From a4b08865846d49ee389d07ca7c5788ad107557cc Mon Sep 17 00:00:00 2001
From: Nikolay Nechaev <Nikolay_Nechaev@mail.ru>
Date: Fri, 16 Feb 2024 19:28:40 +0300
Subject: [PATCH] Lab 3 bonus: CI

---
 .github/workflows/go-app.yml | 71 ++++++++++++++++++++++++++++++++++++
 app_go/CI.md                 | 14 +++++++
 app_go/README.md             |  7 ++++
 3 files changed, 92 insertions(+)
 create mode 100644 .github/workflows/go-app.yml
 create mode 100644 app_go/CI.md

diff --git a/.github/workflows/go-app.yml b/.github/workflows/go-app.yml
new file mode 100644
index 0000000000..8af9e20827
--- /dev/null
+++ b/.github/workflows/go-app.yml
@@ -0,0 +1,71 @@
+# This workflow will install Python dependencies, run tests and lint with a single version of Python
+# For more information see: https://docs.github.com/en/actions/automating-builds-and-tests/building-and-testing-python
+
+name: Go application
+
+on:
+  push:
+    paths:
+      - .github/workflows/**
+      - app_go/**
+
+permissions:
+  contents: read
+
+jobs:
+  lint-test-snyk:
+
+    runs-on: ubuntu-latest
+
+    strategy:
+      matrix:
+        go-version: ["1.21", "1.22"]
+
+    defaults:
+      run:
+        working-directory: ./app_go
+
+    steps:
+    - uses: actions/checkout@v4
+    - name: Set up Go ${{ matrix.go-version }}
+      uses: actions/setup-go@v5
+      with:
+        go-version: ${{ matrix.go-version }}
+        cache-dependency-path: app_go/go.sum
+    - name: Build
+      run: go build
+    - name: Lint with `go vet`
+      run: go vet
+    - name: Test with `go test`
+      run: |
+        go test
+
+    - name: Check for vulnerabilities with Snyk
+      uses: snyk/actions/golang@master
+      with:
+        args: app_go/
+      env:
+        SNYK_TOKEN: ${{ secrets.SNYK_TOKEN }}
+
+
+  docker-build-push:
+    needs: [ lint-test-snyk ]
+
+    runs-on: ubuntu-latest
+
+    steps:
+    - name: Cache Docker images
+      uses: ScribeMD/docker-cache@0.3.7
+      with:
+        key: docker-app_go
+    - name: Login to Docker Hub
+      uses: docker/login-action@v3
+      with:
+        username: kolay0ne
+        password: ${{ secrets.DOCKERHUB_TOKEN }}
+    - name: Build and push docker image
+      uses: docker/build-push-action@v5
+      with:
+        push: true
+        context: "{{defaultContext}}:app_go/"

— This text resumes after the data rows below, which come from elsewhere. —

(* ===== verification/BenchKeys.v ===== *)
(** * The benchmark: which keys a thread uses, and how a counter is read back

    The texts that the threads of the latency benchmark send, whatever they are
    answered; and for [run_concurrent_read_write], that the digits
    [check_value] reads are those the writer stored. *)

From S2P Require Import Prelude Prog CStr KvIoctl KMem KvHash KLogic KvHashSpec Kvlkm KvlkmSpec.
From S2P Require Import KvDevice KvInterface Auth Daemon DaemonSem DaemonSpec Connection Userland.
From S2P Require Import Benchmark UserSpec BenchSpec.

(** ** What a thread may send *)

(** Every message is the login or a command for a key in [K]. *)
Definition sends_for (conn_data : connection_data) (K : Z → Prop) (X : Type) (e : uact X) : Prop :=
  match e with
  | USend _ data =>
      data = auth_text (Benchmark.username conn_data) (Benchmark.password conn_data) ∨
      ∃ op k v, K k ∧ data = command_text op (to_string k) v
  | _ => True
  end.

Section Sends.
Variables (conn_data : connection_data) (K : Z → Prop).

Abbreviation sends := (all_acts (sends_for conn_data K)).

Lemma sends_act {A X : Type} (e : uact X) (f : X → uprog A) :
  sends_for conn_data K X e → (∀ x, sends (f x)) → sends (call e ≫= f).
Proof. intros He Hf. by apply all_acts_bind. Qed.

Lemma sends_say {A : Type} t (f : unit → uprog A) : sends (f tt) → sends (say_text t ≫= f).
Proof. intros Hf. apply sends_act; [done|]. by intros []. Qed.

Lemma sends_setup : sends (setup conn_data).
Proof.
  unfold setup, setup_connection. apply sends_act; [done|]. intros sock.
  case_decide; [by apply sends_say|]. apply sends_act; [done|]. intros r.
  case_decide; [by apply sends_say|]. apply sends_act; [done|]. intros r'.
  case_decide; [by apply sends_say|]. apply all_acts_bind; [|done].
  unfold auth_user. apply sends_act; [by left|]. intros s. case_decide; [by apply sends_say|].
  apply sends_act; [done|]. intros [[|c t]|]; try by apply sends_say.
  destruct (find_sub _ _); [by do 2 apply sends_say|by apply sends_say].
Qed.

Lemma sends_insert sock k v : K k → v ≠ [] → sends (kv_insert sock (to_string k) v).
Proof.
  intros Hk Hv. unfold kv_insert. apply sends_act.
  { right. exists OpInsert, k, v. split; [done|]. unfold command_text. by rewrite decide_False by done. }
  intros s. apply sends_act; [done|]. intros [[|c t]|]; try by apply sends_say. done.
Qed.

Lemma sends_update sock k v : K k → v ≠ [] → sends (kv_update sock (to_string k) v).
Proof.
  intros Hk Hv. unfold kv_update. apply sends_act.
  { right. exists OpUpdate, k, v. split; [done|]. unfold command_text. by rewrite decide_False by done. }
  intros s. apply sends_act; [done|]. intros [[|c t]|]; try by apply sends_say. done.
Qed.

Lemma sends_get sock k : K k → sends (kv_get sock (to_string k)).
Proof.
  intros Hk. unfold kv_get. apply sends_act.
  { right. exists OpGet, k, []. split; [done|]. unfold command_text.
    by rewrite decide_True, app_nil_r by done. }
  intros s. apply sends_act; [done|]. intros [[|c t]|]; try by apply sends_say. done.
Qed.

Lemma sends_delete sock k : K k → sends (kv_delete sock (to_string k)).
Proof.
  intros Hk. unfold kv_delete. apply sends_act.
  { right. exists OpDelete, k, []. split; [done|]. unfold command_text.
    by rewrite decide_True, app_nil_r by done. }
  intros s. apply sends_act; [done|]. intros [[|c t]|]; try by apply sends_say. done.
Qed.

(** One measured operation with its row. *)
Lemma sends_measured {A B : Type} (p : uprog A) (g : Z → Z → A → B) (h : B → uprog unit) :
  sends p → (∀ b, sends (h b)) →
  sends (r ← (start ← call Clock; a ← p; stop ← call Clock; mret (g start stop a)); h r).
Proof.
  intros Hp Hh. apply all_acts_bind; [|done]. apply sends_act; [done|]. intros start.
  apply all_acts_bind; [done|]. intros a. by apply sends_act.
Qed.

Lemma sends_row label latency : sends (csv_row label latency).
Proof. unfold csv_row. by do 2 (apply sends_act; [done|intros []]). Qed.

Lemma sends_each n body : (∀ i, (i < n)%nat → sends (body i)) → sends (each n body).
Proof. intros Hb. apply all_acts_for. intros i [] Hi. apply Hb. lia. Qed.

End Sends.

(** The keys of thread [tid]. *)
Definition thread_keys (tid k : Z) : Prop := tid * 1000000 <= k < tid * 1000000 + 202000.

Lemma text_app_ne (s t : bytes) : s ≠ [] → s ++ t ≠ [].
Proof. by destruct s. Qed.

Lemma worker_sends conn_data tid :
  all_acts (sends_for conn_data (thread_keys tid)) (latency_worker conn_data tid).
Proof.
  unfold latency_worker.
  assert (Z.of_nat (Z.to_nat 20000) = 20000 ∧ Z.of_nat (Z.to_nat 2000) = 2000) as [Hn Hw]
    by (by rewrite !Z2Nat.id by lia).
  revert Hn Hw. generalize (Z.to_nat 20000) as n, (Z.to_nat 2000) as warm. intros n warm Hn Hw.
  assert (∀ i, (i < n)%nat → thread_keys tid (tid * 1000000 + Z.of_nat i)) as Hkey
    by (intros i Hi; unfold thread_keys; lia).
  apply all_acts_bind; [apply sends_setup|]. intros sock. case_decide; [by apply sends_say|].
  apply sends_act; [done|]. intros opened. destruct opened; cbn [negb]; [|by apply sends_say].
  apply sends_act; [done|]. intros _.
  apply all_acts_bind; [|intros _; apply all_acts_bind; [|intros _; apply all_acts_bind;
    [|intros _; apply all_acts_bind; [|intros _; apply all_acts_bind; [|intros _; done]]]]].
  - apply sends_each. intros i Hi. apply all_acts_bind; [|done].
    apply sends_insert; [unfold thread_keys; lia|by apply text_app_ne].
  - apply sends_each. intros i Hi. rewrite make_keys_lookup by done.
    apply (sends_measured _ _ _ (λ s e _, e - s)); [|intros; apply sends_row].
    apply sends_insert; [by apply Hkey|by apply text_app_ne].
  - apply sends_each. intros i Hi. rewrite make_keys_lookup by done.
    apply (sends_measured _ _ _ (λ s e a, (e - s, a))); [|intros []; apply sends_row].
    apply sends_get. by apply Hkey.
  - apply sends_each. intros i Hi. rewrite make_keys_lookup by done.
    apply (sends_measured _ _ _ (λ s e _, e - s)); [|intros; apply sends_row].
    apply sends_update; [by apply Hkey|by apply text_app_ne].
  - apply sends_each. intros i Hi. rewrite make_keys_lookup by done.
    apply (sends_measured _ _ _ (λ s e _, e - s)); [|intros; apply sends_row].
    apply sends_delete. by apply Hkey.
Qed.

(** ** Reading a counter back *)

Lemma digit_value_range b : is_digit b = true → 0 <= digit_value b < 10.
Proof. unfold is_digit, digit_value. intros Hb. lia. Qed.

Lemma dec_value_ge v s : 0 <= v → all_digits s → v <= dec_value_from v s.
Proof.
  intros Hv Hs. revert v Hv. induction Hs as [|b s Hb Hs IH]; intros v Hv; simpl; [done|].
  apply digit_value_range in Hb. specialize (IH (v * 10 + digit_value b)). lia.
Qed.

Lemma check_digits_app v s rest :
  0 <= v → all_digits s → no_digit_start rest → dec_value_from v s <= llong_max →
  check_digits v (s ++ rest) = Some (dec_value_from v s).
Proof.
  intros Hv Hs Hr. revert v Hv. induction Hs as [|b s Hb Hs IH]; intros v Hv Hmax; simpl in *.
  - destruct rest as [|c rest]; [done|]. simpl in *. by rewrite Hr.
  - rewrite Hb. pose proof (digit_value_range b Hb).
    pose proof (dec_value_ge (v * 10 + digit_value b) s ltac:(lia) Hs).
    rewrite decide_False by lia. apply IH; [lia|done].
Qed.

(** A counter somewhere in a reply. *)
Lemma check_value_found s rest resp n :
  find_sub (lit "count:") resp = Some (lit "count:" ++ s ++ rest) →
  all_digits s → s ≠ [] → no_digit_start rest → dec_value_from 0 s = n → n <= llong_max →
  check_value resp = Some (Some n).
Proof.
  intros Hf Hs Hne Hr Hn Hmax. unfold check_value. rewrite Hf.
  destruct s as [|b s]; [done|]. pose proof (Forall_inv Hs) as Hb. simpl in Hb.
  assert (skip_quotes (drop 6 (lit "count:" ++ (b :: s) ++ rest)) = b :: s ++ rest) as ->.
  { cbn [lit String.list_ascii_of_string app drop skip_quotes].
    rewrite (digit_not_space b Hb), bool_decide_eq_false_2; [done|]. by intros ->. }
  rewrite Hb. change (b :: s ++ rest) with ((b :: s) ++ rest).
  rewrite check_digits_app; [by rewrite Hn|done|done|done|by rewrite Hn].
Qed.

Definition count_value (n : Z) : bytes := lit "count:" ++ to_string n.

Lemma check_value_reply m n :
  0 <= n <= llong_max → m !! 0 = Some (count_value n) →
  check_value (op_text OpGet 0 m true) = Some (Some n).
Proof.
  intros Hn Hm. assert (is_u64 n) as Hu by (unfold is_u64, u64_max, llong_max in *; lia).
  destruct (to_string_spec n Hu) as (Hd & Hne & Hv).
  apply (check_value_found (to_string n) [DQ; LF]); [|done..|lia].
  unfold op_text, op_reply. rewrite Hm. unfold count_value. generalize (to_string n) as s. intros s.
  by vm_compute.
Qed.

Lemma count_value_ok n : is_u64 n → value_ok (count_value n) ∧ (LF ∉ count_value n) ∧ count_value n ≠ [].
Proof.
  intros Hn. pose proof (length_to_string n Hn). split_and!; [split|..].
  - unfold count_value. rewrite no_nul_app. split; [by apply no_nul_dec_true; vm_compute|].
    by apply to_string_no_nul.
  - unfold count_value, MAX_VALUE_LEN. rewrite length_app. simpl. lia.
  - unfold count_value. rewrite elem_of_app. intros [Hin|Hin].
    + by apply (bool_decide_unpack (¬ (LF ∈ lit "count:"))) in Hin; vm_compute.
    + eapply digits_no_lf; [|exact Hin]. by apply to_string_spec.
  - done.
Qed.

Lemma zero_u64 : is_u64 0.
Proof. unfold is_u64, u64_max. lia. Qed.
(* ===== verification/HotKey.v ===== *)
(** * The counter under the hot key

    The threads of [run_concurrent_read_write] store and read a counter under the
    key 0.  Here: their messages ask for nothing that could put anything else there,
    and where nobody asks for such a thing, every lookup of the key finds a counter,
    whatever the interleaving. *)

From S2P Require Import Prelude Prog CStr KvIoctl KMem KvHash KLogic KvHashSpec KvTrace Kvlkm.
From S2P Require Import KvlkmSpec KvDevice.
From S2P Require Import KvInterface Auth Daemon DaemonSem DaemonSpec Connection Session Access.
From S2P Require Import Dialogue Isolation.
From S2P Require Import Userland Benchmark UserSpec BenchSpec BenchKeys.

(** ** Messages *)

Definition is_count (v : bytes) : Prop := ∃ n, 0 <= n <= llong_max ∧ v = count_value n.

(** If the message is about the key 0, it deletes nothing and stores a counter. *)
Definition counting (msg : bytes) : Prop :=
  ∀ op key value, request_of (upto_nul msg) true = Operate op key value → parse_key key = Some 0 →
    op ≠ OpDelete ∧ (op_needs_value op = true → is_count (stored_text value)).

Lemma request_command op key value :
  is_word key → LF ∉ value → (op_needs_value op = true → value ≠ []) →
  request_of (command_text op key value) true = Operate op key value.
Proof.
  intros Hk Hlf Hv. unfold request_of, command_text.
  rewrite extract_word_app; [|apply op_word_word|done].
  assert (∀ rest, space_start rest → extract_word (SP :: key ++ rest) = Some (key, rest)) as Hkey
    by (intros; by apply extract_word_sp).
  rewrite op_named_word. cbn [negb].
  assert (argument (if decide (value = []) then [] else SP :: value) = value) as Harg.
  { case_decide as Hne; [by subst|]. unfold argument. rewrite getline_id; [by rewrite decide_True|].
    rewrite not_elem_of_cons. by split. }
  rewrite Hkey by (by case_decide). rewrite Harg, (decide_False (P := _ ∧ _)) by (intros [H1 H2]; by apply Hv).
  by destruct op.
Qed.

(** A login asks for no operation. *)
Lemma auth_counting user pw : counting (auth_text user pw).
Proof.
  intros op key value Hreq. exfalso. revert Hreq.
  change (upto_nul (auth_text user pw)) with (lit "AUTH" ++ SP :: upto_nul (user ++ lit " " ++ pw)).
  unfold request_of. rewrite extract_word_app; [|by split; [|repeat constructor]|done].
  rewrite decide_True by done. by repeat case_match.
Qed.

Lemma command_counting op k v :
  is_u64 k → value_ok v → LF ∉ v → (op_needs_value op = true → v ≠ []) → op ≠ OpDelete →
  (op_needs_value op = true → is_count v) → counting (command_text op (to_string k) v).
Proof.
  intros Hk Hv Hlf Hne Hdel Hc op' key value Hreq _.
  rewrite upto_nul_id in Hreq.
  2: { destruct (command_text_ok op k v) as (_ & Hn & _); [done..|]. exact Hn. }
  rewrite request_command in Hreq by (done || by apply to_string_word).
  injection Hreq as <- <- <-. by rewrite stored_text_id.
Qed.



Lemma get_counting : counting (command_text OpGet (to_string 0) []).
Proof.
  apply command_counting; [apply zero_u64| |apply not_elem_of_nil|done..].
  split; [apply no_nul_nil|by apply Nat.ltb_lt].
Qed.

Lemma count_reply_checks n :
  0 <= n <= llong_max → check_value (op_reply OpGet 0 (Some (count_value n)) true) = Some (Some n).
Proof. intros Hn. exact (check_value_reply {[0 := count_value n]} n Hn (lookup_singleton_eq _ _)). Qed.

Lemma update_counting n : 0 <= n <= llong_max → counting (command_text OpUpdate (to_string 0) (count_value n)).
Proof.
  intros Hn. destruct (count_value_ok n) as (Hv & Hlf & Hne); [unfold is_u64, u64_max, llong_max in *; lia|].
  apply command_counting; [apply zero_u64|done..|]. intros _. by exists n.
Qed.

(** ** The counter in the store *)

Section Store.
Context {api : KernelApi}.

(** The event leaves a counter under the key 0, if one was there. *)
Definition keeps_count (e : event) : Prop :=
  match e with
  | EAdd k v => k = 0 → is_count v
  | ERemove k _ => k ≠ 0
  | _ => True
  end.

Lemma requested_keeps_count fd e tk :
  requested fd e tk → (∀ msg, Said fd msg ∈ tk → counting msg) → keeps_count e.
Proof.
  intros [_ (msg & op & key & value & k & Hmsg & Hreq & Hk & He)] Hall.
  specialize (Hall _ Hmsg _ _ _ Hreq). destruct e as [|k' v'| |k' r|]; try done; simpl in He |- *.
  - destruct He as (-> & [= <-] & Hneeds). intros ->. by apply (Hall Hk).
  - destruct He as [-> ->]. intros ->. by destruct (Hall Hk).
Qed.

(** What is under the key 0, if anything, is a counter. *)
Definition only_count (m : gmap Z bytes) : Prop := ∀ v, m !! 0 = Some v → is_count v.

Lemma event_keeps_count nbits e m m' :
  event_step nbits e m m' → keeps_count e → only_count m →
  only_count m' ∧ (is_Some (m !! 0) → is_Some (m' !! 0)).
Proof.
  intros He Hk Hm. destruct e as [k r0|k v0|k|k r0|i l]; simpl in He, Hk.
  - by destruct He as [-> _].
  - subst m'. destruct (decide (k = 0)) as [->|Hne].
    + split; [|intros _; by rewrite lookup_insert_eq]. intros v. rewrite lookup_insert_eq. intros [= <-]. by apply Hk.
    + split; [intros v|]; by rewrite lookup_insert_ne; [try apply Hm|].
  - by destruct He as [-> _].
  - destruct He as [-> _]. split; [intros v|]; by rewrite lookup_delete_ne; [try apply Hm|].
  - by destruct He as [-> _].
Qed.

Lemma events_keep_count nbits es m m' :
  events_run nbits es m m' → Forall keeps_count es → only_count m →
  only_count m' ∧ (is_Some (m !! 0) → is_Some (m' !! 0)).
Proof.
  induction 1 as [m|e es m m1 m2 He _ IH]; intros Hes Hm; [done|]. inversion Hes as [|? ? Hk Hes']; subst.
  destruct (event_keeps_count _ _ _ _ He Hk Hm) as [Hm1 Hsome]. destruct (IH Hes' Hm1) as [Hm2 Hsome2]. auto.
Qed.

(** What a lookup finds is a counter, and it finds one where there was one. *)
Lemma count_found nbits es m m' r :
  events_run nbits es m m' → Forall keeps_count es → only_count m → ELookup 0 r ∈ es →
  (∀ v, r = Some v → is_count v) ∧ (is_Some (m !! 0) → is_Some r).
Proof.
  intros Hr Hes Hm (es1 & es2 & ->)%list_elem_of_split. apply events_run_app in Hr as (m1 & Hr1 & Hr2).
  apply Forall_app in Hes as [Hes1 _]. destruct (events_keep_count _ _ _ _ Hr1 Hes1 Hm) as [Hm1 Hsome].
  inversion Hr2 as [|? ? ? m2 ? He _]; subst. destruct He as [_ ->]. auto.
Qed.

(** An INSERT of a counter, unless the kernel has no memory for it, leaves one. *)
Lemma insert_leaves_count nbits es es' m m' v reply :
  events_run nbits es m m' → Forall keeps_count es → only_count m → (may_fail → is_Some (m !! 0)) →
  op_run 0 v OpInsert es' reply → es' ⊆ es → is_Some (m' !! 0).
Proof.
  intros Hr Hes Hm Hmem Hop Hsub.
  assert (∀ e, e ∈ es → (∃ w, e = ELookup 0 (Some w) ∨ e = EAdd 0 w) → is_Some (m' !! 0)) as Hpresent.
  { intros e (es1 & es2 & ->)%list_elem_of_split Hw. apply events_run_app in Hr as (m1 & Hr1 & Hr2).
    apply Forall_app in Hes as [Hes1 Hes2]. destruct (events_keep_count _ _ _ _ Hr1 Hes1 Hm) as [Hm1 _].
    inversion Hr2 as [|? ? ? m2 ? He Hr3]; inversion Hes2 as [|? ? Hk Hes3]; subst.
    destruct (event_keeps_count _ _ _ _ He Hk Hm1) as [Hm2 _].
    apply (events_keep_count _ _ _ _ Hr3 Hes3 Hm2). destruct Hw as (w & [->| ->]); simpl in He.
    - destruct He as [-> Hw]. by rewrite <- Hw.
    - subst m2. by rewrite lookup_insert_eq. }
  inversion Hop as [v0| |es0 Hf Hor| | | | |]; subst.
  - eapply Hpresent; [apply Hsub, elem_of_cons; by left|eauto].
  - eapply Hpresent; [apply Hsub, elem_of_cons; right; by apply list_elem_of_singleton|eauto].
  - assert (is_Some (@None bytes)) as [? [=]].
    eapply (count_found nbits es m m'); [done..|apply Hsub, elem_of_cons; by left|by apply Hmem].
Qed.

End Store.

+        tags: kolay0ne/app_go:${{ github.ref_name }}
diff --git a/app_go/CI.md b/app_go/CI.md
new file mode 100644
index 0000000000..6d5e285b9b
--- /dev/null
+++ b/app_go/CI.md
@@ -0,0 +1,14 @@
+# CI for `app_python`
+
+## Best practices
+
+-   Runs on push only if files in related directories have changed.
+
+-   Uses matrix strategy: runs tests with different python versions,
+    can be extended further, e.g., to use different operating systems.
+
+-   In the lint&test job, dependencies are cached and reused. Cache is
+    updated when newer versions of dependent libraries are released.
+
+-   In the docker build&push job, docker layers are cached and reused.
+    Cache is updated when any of the layers change.
diff --git a/app_go/README.md b/app_go/README.md
index 9148740957..79c1e67150 100644
--- a/app_go/README.md
+++ b/app_go/README.md
@@ -52,3 +52,10 @@ Replace `kolay0ne/app_go` with your image/tag name if you built it manually.
 ## Unit Tests
 
 To run unit tests, navigate to the project directory and run `go test`.
+
+## CI
+
+On every push to the repository that changes files under `app_go/`,
+the code is linted and tested, and checked for vulnerabilities. On success,
+an image is built and published in DockerHub under the name `kolay0ne/app_go`
+with a tag matching the branch name.